Одон Клюнийский получил начальное образование при дворе герцога Аквитании Гийома Благочестивого; затем обучался в Париже у Ремигия Оксеррского.
Решению посвятить себя монашеской жизни предшествовало переживание особого момента благодати, о котором он сам рассказал другому монаху, Джованни Итальянцу, который впоследствии стал его биографом. Одон , будучи еще 16-летним юношей, в рождественский сочельник начал спонтанно произносить эту молитву к Деве: «Госпожа моя, Матерь милосердия, родившая в эту ночь Спасителя, молись обо мне. Пусть Твои славные и необычайные роды, о Милостивейшая, станут для меня прибежищем» (Vita sancti Odonis, I,9: PL 133,747). Имя нарицательное «Матери милосердия», которым юный Одон призывал тогда Деву, станет именем, которым он полюбит затем всегда обращаться к Марии, называя Её также «единственной надеждой мира, ... благодаря Которой нам были открыты двери рая» (In veneratione S. Mariae Magdalenae: PL 133,721).

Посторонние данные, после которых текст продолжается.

(** * InvokeAI image invocations ([invokeai/app/invocations/image.py])

    A shallow embedding of the image nodes of InvokeAI and of the parts of
    Pillow, numpy and Python they call, followed by the properties of the
    nodes that the specification states.

    Layout:
    - [Py]      : Python exceptions, the result monad, [int()] and float
                  arithmetic on binary64;
    - [numpy]   : float32 element operations and the cast to [uint8];
    - [PIL]     : images with their mode, size and pixel rows; [Image.new],
                  [paste], [split], [ImageOps.invert], [ImageChops.multiply],
                  [getchannel], [convert], [filter], [resize], [fromarray];
    - the image service of the invocation context;
    - one module per invocation class, with its fields and its [invoke];
    - the theorems. *)

From Stdlib Require Import ZArith Lia SpecFloat.
From stdpp Require Import base option list list_numbers gmap strings pretty.

Local Open Scope Z_scope.

(** ** Python *)

Module Py.

(** The exceptions that the modelled code paths can raise.  The message of
    a Pillow error is kept, it tells the checks of the library apart. *)
Inductive exn : Type :=
| ValueError (msg : string)
| OSError (msg : string)
| TypeError (msg : string)
| OverflowError (msg : string)
| ZeroDivisionError (msg : string)
| KeyError (key : string)
| ImageFileNotFoundException (name : string)
| CapabilityFailure (msg : string).

Inductive result (A : Type) : Type :=
| Ok (a : A)
| Raise (e : exn).
Global Arguments Ok {A} a.
Global Arguments Raise {A} e.

Definition bind {A B : Type} (f : A → result B) (m : result A) : result B :=
  match m with
  | Ok a => f a
  | Raise e => Raise e
  end.

Global Instance result_ret : MRet result := @Ok.
Global Instance result_bind : MBind result := @bind.

Definition is_ok {A : Type} (m : result A) : bool :=
  match m with Ok _ => true | Raise _ => false end.

(** Python's [float] is IEEE-754 binary64. *)
Definition float : Type := spec_float.

Global Instance spec_float_eq_dec : EqDecision spec_float.
Proof. solve_decision. Defined.

(** Equality of two floats as data (not the IEEE comparison). *)
Definition float_eqb (x y : spec_float) : bool := bool_decide (x = y).
Definition prec : Z := 53.
Definition emax : Z := 1024.

(** [float(n)] for an [int]: the nearest binary64, to even on ties;
    beyond the largest finite double Python raises [OverflowError]. *)
Definition float_of_int (n : Z) : result float :=
  match binary_normalize prec emax n 0 false with
  | S754_infinity _ => Raise (OverflowError "int too large to convert to float")
  | x => Ok x
  end.

(** [n * f] with [n : int] and [f : float]: [float.__rmul__] converts the
    integer and multiplies in binary64. *)
Definition int_mul_float (n : Z) (f : float) : result float :=
  x ← float_of_int n; Ok (SFmul prec emax x f).

(** [int(f)]: truncation toward zero; infinities and NaN raise. *)
Definition int_of_float (f : float) : result Z :=
  match f with
  | S754_zero _ => Ok 0
  | S754_finite s m e =>
      let a := match e with
               | Zneg p => Z.shiftr (Zpos m) (Zpos p)
               | _ => Z.shiftl (Zpos m) e
               end in
      Ok (if s then - a else a)
  | S754_infinity _ => Raise (OverflowError "cannot convert float infinity to integer")
  | S754_nan => Raise (ValueError "cannot convert float NaN to integer")
  end.

(** The double 1.0. *)
Definition one : float := S754_finite false 4503599627370496 (-52).

(** [f > 0], the [gt=0] constraint of a pydantic float field. *)
Definition float_gt0 (f : float) : bool :=
  SFltb (S754_zero false) f.
Lemma DayFromYear_bounds (y : Z) :
  1 ≤ y ≤ 10000 → -800000 ≤ DayFromYear y ≤ 3000000.
Proof.
  intros Hy. unfold DayFromYear.
  pose proof (Z.div_mod (y - 1969) 4 ltac:(lia)).
  pose proof (Z.mod_pos_bound (y - 1969) 4 ltac:(lia)).
  pose proof (Z.div_mod (y - 1901) 100 ltac:(lia)).
  pose proof (Z.mod_pos_bound (y - 1901) 100 ltac:(lia)).
  pose proof (Z.div_mod (y - 1601) 400 ltac:(lia)).
  pose proof (Z.mod_pos_bound (y - 1601) 400 ltac:(lia)).
  lia.
Qed.

Lemma MakeDay_in_range (y m : Z) :
  1 ≤ y ≤ 9999 → 1 ≤ m ≤ 12 → in_time_range (MakeDay y m 0) = true.
Proof.
  intros Hy Hm. unfold in_time_range, MakeDay.
  assert (Hq : 0 ≤ m / 12 ≤ 1).
  { split; [apply Z.div_pos; lia|].
    apply Z.div_le_upper_bound; lia. }
  pose proof (Z.mod_pos_bound m 12 ltac:(lia)) as Hr.
  pose proof (DayFromYear_bounds (y + m / 12) ltac:(lia)).
  pose proof (days_before_bounds (y + m / 12) (Z.to_nat (m mod 12))).
  apply Z.leb_le. lia.
Qed.

(** On a month of a four-digit year, [getDaysInMonth] is the length of
    that calendar month. *)
Lemma getDaysInMonth_of_Z (y m : Z) :
  valid_month y m →
  getDaysInMonth (of_Z y) (of_Z (m - 1)) = of_Z (last_day y m).
Proof.
  intros [Hy Hm]. unfold getDaysInMonth. rewrite num_add_of_Z.
  replace (m - 1 + 1) with m by lia.
  unfold last_day_before, of_Z at 1 2. rewrite !trunc_inject_Z.
  rewrite MakeDay_in_range by (auto using MakeFullYear_range).
  f_equal. rewrite Z.div_small, Z.mod_small, Z.add_0_r by lia.
  unfold last_day. rewrite MakeFullYear_days by lia. reflexivity.
Qed.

Около 909 года он стал монахом, со временем поднявшись до главы монастырской школы в Боме, чей аббат, Бернон Клюнийский, в 910 году стал основателем клюнийского аббатства. Одон последовал за Берноном в Клюни, где занимался его библиотекой; после смерти последнего в 927 году он унаследовал его пост.
Получив полномочия от папы римского Иоанна XI в 931 году, Одон реформировал монастыри в Аквитании, северной Франции и Италии. Папская привилегия позволила ему объединить ряд аббатств под своим начальством, что положило начало Клюнийской конгрегации. Большое число реформированных монастырей, тем не менее, осталось независимыми, и ряд из них стал центрами реформы. Одон заслужил большую славу своей клюнийской реформой, которая стала моделью монашеского общежития более чем на век, изменив роль благочестия в повседневной жизни Европы.
Между 936—942 годах он посетил несколько раз Италию, основав в Риме монастырь девы Марии на Авентине и реформировав ряд монастырей, в т.ч. Монте-Кассино. Ему доверяли политические миссии, например, мир между Гуго Арльским и Альбериком I Сполетским.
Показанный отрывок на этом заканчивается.